BUFFALO, New York ― University students from West Africa may be subject to extra health checks when they arrive to study in the United States as administrators try to insulate their campuses from the worst Ebola outbreak in history.

With the virus continuing to kill in Guinea, Liberia, Sierra Leone and Nigeria, the expected arrival of thousands of students from those countries has U.S. authorities on alert but cautioning against alarm.

“I can see why there would be concern; there’s no vaccine for it,” said Fatima Nor, an 18-year-old freshman at the University at Buffalo, where about 25 students from Nigeria are enrolled for fall. But she said knowing that the virus is transmitted strictly through direct contact with bodily fluids of sick people, and not by sitting next to someone in class, should be enough to calm nerves.

“As long as everyone keeps their personal space, it should be OK,” said Nor, of Buffalo.

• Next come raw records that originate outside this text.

(** * A rich-text editing engine: history, sanitization, span styling

    Shallow embedding of the editing core of the React rich-text editor:
    [useHistoryStack.ts], [useEditorSelection.ts], [useEditorCommands.ts],
    the image-resize handlers of [RichTextEditor.tsx] and
    [ImageResizeWrapper.tsx], the imperative handle and the Enter key of
    [RichTextEditor.tsx], the form of [LinkModal.tsx] and the labels of
    [Toolbar.tsx].

    Conventions of the embedding.
    - The document is a tree of text and element nodes.  An element
      carries its upper-case [tagName], its attributes other than [style],
      and its inline style as the ordered list of declarations that
      [el.style] holds.  Markup strings ([innerHTML], clipboard HTML) are
      represented by the trees they denote, so parsing and serialization
      are the identity of the model.
    - A node is addressed by the list of child indices leading to it from
      the editor element; a DOM [Range] is two such addresses with offsets.
    - The window selection belongs to the browser: every entry point reads
      it afresh, so each event of the model carries the selection it sees.
      A selection lies inside the editor element.  Where a command ends by
      placing the caret, that placement is left out: it changes neither
      the document nor the history.
    - [Date.now()] is an input of each event; pending timers are state.
    - Pixel sizes are rational numbers. *)

From Stdlib Require Import String Ascii List ZArith QArith Qminmax Bool Lia Lqa.
(** X15. The end of the grace period. When a rotation retires the only key
    of a keyset with a positive stamp, then at every time whose second is
    after the stamp a value that only the retired key opens is refused with
    [NoValidDecryptionKeyError], and the retired key is not tried. *)
Theorem RotateIn_grace_over `{C : GoCrypto} (h : heap) (ks : Keyset)
    (key p0 : ptr) (K k0 : Key) (expireAfter : time.Duration)
    (now t : time.Time) (c : bytes) :
  keys ks = [p0] →
  deref h p0 = Some k0 →
  deref h key = Some K →
  key ≠ p0 →
  (∀ res, Decrypt c (Value K) ≠ Ok res) →
  0 < time.Unix (time.Add now expireAfter) →
  time.Unix (time.Add now expireAfter) < time.Unix t →
  ∃ h' ks',
    RotateIn h ks key expireAfter now = Some (h', ks') ∧
    Keyset_Decrypt h' ks' t c
      = Some (if expired K (time.Unix t) then [] else [key],
              Err NoValidDecryptionKeyError).
Proof.
  intros Hk Hk0 HK Hne Hrej Hpos Hlate.
  destruct (RotateIn_front h ks key p0 k0 expireAfter now)
    as (l0 & rest & -> & Hrest & ->); [by rewrite Hk | done |].
  rewrite Hk in Hrest. injection Hrest as <-.
  eexists _, _. split; [done|]. unfold Keyset_Decrypt. cbn [keys set_keys].
  erewrite Decrypt_range_two;
    [|by rewrite deref_insert_ne|apply deref_insert_eq|done].
  rewrite expired_set_ExpiresUnix, !bool_decide_true by lia. simpl.
  by rewrite app_nil_r.
Qed.

Lemma RotateIn_grace_over_witness :
  Decrypt (C := Mock.crypto) Mock.letter (Value Mock.K2) = Ok Mock.hello ∧
  ∃ h' ks',
    RotateIn Mock.store (NewKeysetWithKey Mock.p2) Mock.p1 time.Hour
      (Mock.at_second 100) = Some (h', ks') ∧
    Keyset_Decrypt (C := Mock.crypto) h' ks' (Mock.at_second 3701)
      Mock.letter = Some ([Mock.p1], Err NoValidDecryptionKeyError).
Proof.
  split; [reflexivity|].
  apply (RotateIn_grace_over (C := Mock.crypto) Mock.store
           (NewKeysetWithKey Mock.p2) Mock.p1 Mock.p2 Mock.K1 Mock.K2
           time.Hour (Mock.at_second 100) (Mock.at_second 3701)
           Mock.letter).
  - reflexivity.
  - reflexivity.
  - reflexivity.
  - discriminate.
  - intros res. vm_compute. discriminate.
  - reflexivity.
  - reflexivity.
Defined.

(** X16. Two rotations in a row. The keyset then starts with the second new
    key and the first new key, before the keys it had; the first new key,
    retired by the second rotation, carries the stamp of the second
    rotation, and the key retired by the first rotation keeps the stamp of
    the first. *)
Theorem RotateIn_twice (h : heap) (ks : Keyset) (p0 a b : ptr)
    (k0 Ka : Key) (d1 d2 : time.Duration) (now1 now2 : time.Time) :
  keys ks !! 0%nat = Some p0 →
  deref h p0 = Some k0 →
  deref h a = Some Ka →
  a ≠ p0 →
  ∃ h1 ks1 h2 ks2,
    RotateIn h ks a d1 now1 = Some (h1, ks1) ∧
    RotateIn h1 ks1 b d2 now2 = Some (h2, ks2) ∧
    keys ks2 = b :: a :: keys ks ∧
    deref h2 a = Some (set_ExpiresUnix Ka (time.Unix (time.Add now2 d2))) ∧
    deref h2 p0 = Some (set_ExpiresUnix k0 (time.Unix (time.Add now1 d1))).
Proof.
  intros Hp0 Hk0 Ha Hne.
  destruct (RotateIn_front h ks a p0 k0 d1 now1 Hp0 Hk0)
    as (l0 & rest & -> & Hk & Hr1).
  match type of Hr1 with _ = Some (?m, ?s) =>
    set (h1 := m) in *; set (ks1 := s) in * end.
  assert (deref h1 a = Some Ka) as Ha1
    by (unfold h1; by rewrite deref_insert_ne).
  destruct (RotateIn_front h1 ks1 b a Ka d2 now2 eq_refl Ha1)
    as (la & rest' & -> & Hk1 & Hr2).
  eexists _, _, _, _. split; [exact Hr1|]. split; [exact Hr2|].
  injection Hk1 as <-.
  split; [by rewrite Hk|]. split; [apply deref_insert_eq|].
  rewrite deref_insert_ne by done. apply deref_insert_eq.
Qed.

Lemma RotateIn_twice_witness :
  ∃ h1 ks1 h2 ks2,
    RotateIn Mock.store (NewKeysetWithKey Mock.p1) Mock.p2 time.Hour
      (Mock.at_second 100) = Some (h1, ks1) ∧
    RotateIn h1 ks1 Mock.p3 (2 * time.Hour) (Mock.at_second 200)
      = Some (h2, ks2) ∧
    keys ks2 = [Mock.p3; Mock.p2; Mock.p1] ∧
    ExpiresUnix <$> deref h2 Mock.p2 = Some 7400 ∧
    ExpiresUnix <$> deref h2 Mock.p1 = Some 3700.
Proof.
  destruct (RotateIn_twice Mock.store (NewKeysetWithKey Mock.p1) Mock.p1
              Mock.p2 Mock.p3 Mock.K1 Mock.K2 time.Hour (2 * time.Hour)
              (Mock.at_second 100) (Mock.at_second 200))
    as (h1 & ks1 & h2 & ks2 & Hr1 & Hr2 & Hkeys & Ha & Hp0);
    [reflexivity | reflexivity | reflexivity | discriminate |].
  exists h1, ks1, h2, ks2. split; [done|]. split; [done|].
  split; [done|]. rewrite Ha, Hp0. split; reflexivity.
Defined.
Definition with_timers (ivs : list Interval) (tos : list Timeout) (s : State) : State :=
  {| monitoringWallets := monitoringWallets s; knownTokens := knownTokens s;
     specificTokensToMonitor := specificTokensToMonitor s;
     detectorBroadcast := detectorBroadcast s;
     activeSweeps := activeSweeps s; sweeperBroadcast := sweeperBroadcast s;
     currentNetworkLoad := currentNetworkLoad s; storage := storage s;
     intervals := ivs; timeouts := tos;
     nextId := nextId s; calls := calls s; now := now s; trace := trace s |}.

Definition with_nextId (n : nat) (s : State) : State :=
  {| monitoringWallets := monitoringWallets s; knownTokens := knownTokens s;
     specificTokensToMonitor := specificTokensToMonitor s;
     detectorBroadcast := detectorBroadcast s;
     activeSweeps := activeSweeps s; sweeperBroadcast := sweeperBroadcast s;
     currentNetworkLoad := currentNetworkLoad s; storage := storage s;
     intervals := intervals s; timeouts := timeouts s;
     nextId := n; calls := calls s; now := now s; trace := trace s |}.

Definition with_calls (n : nat) (s : State) : State :=
  {| monitoringWallets := monitoringWallets s; knownTokens := knownTokens s;
     specificTokensToMonitor := specificTokensToMonitor s;
     detectorBroadcast := detectorBroadcast s;
     activeSweeps := activeSweeps s; sweeperBroadcast := sweeperBroadcast s;
     currentNetworkLoad := currentNetworkLoad s; storage := storage s;
     intervals := intervals s; timeouts := timeouts s;
     nextId := nextId s; calls := n; now := now s; trace := trace s |}.

Definition with_now (t : Z) (s : State) : State :=
  {| monitoringWallets := monitoringWallets s; knownTokens := knownTokens s;
     specificTokensToMonitor := specificTokensToMonitor s;
     detectorBroadcast := detectorBroadcast s;
     activeSweeps := activeSweeps s; sweeperBroadcast := sweeperBroadcast s;
     currentNetworkLoad := currentNetworkLoad s; storage := storage s;
     intervals := intervals s; timeouts := timeouts s;
     nextId := nextId s; calls := calls s; now := t; trace := trace s |}.

Definition with_trace (t : list Event) (s : State) : State :=
  {| monitoringWallets := monitoringWallets s; knownTokens := knownTokens s;
     specificTokensToMonitor := specificTokensToMonitor s;
     detectorBroadcast := detectorBroadcast s;
     activeSweeps := activeSweeps s; sweeperBroadcast := sweeperBroadcast s;
     currentNetworkLoad := currentNetworkLoad s; storage := storage s;
     intervals := intervals s; timeouts := timeouts s;
     nextId := nextId s; calls := calls s; now := now s; trace := t |}.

While the U.S. Centers for Disease Control and Prevention have issued no specific recommendations for universities, some state health departments, including in South Carolina and North Dakota, have spelled out for administrators what symptoms to look for and how to react.

Elsewhere, universities are drafting their own precautionary plans against the often-fatal hemorrhagic fever, which causes weakness, vomiting, diarrhea, internal bleeding and sometimes bleeding from the nose and ears.

The American College Health Association recommends its members update emergency plans, find out where patients have traveled and use isolation exam rooms when available. Several colleges are checking the temperatures of students arriving from affected countries and continuing to monitor for fever until any risk of contagion has passed.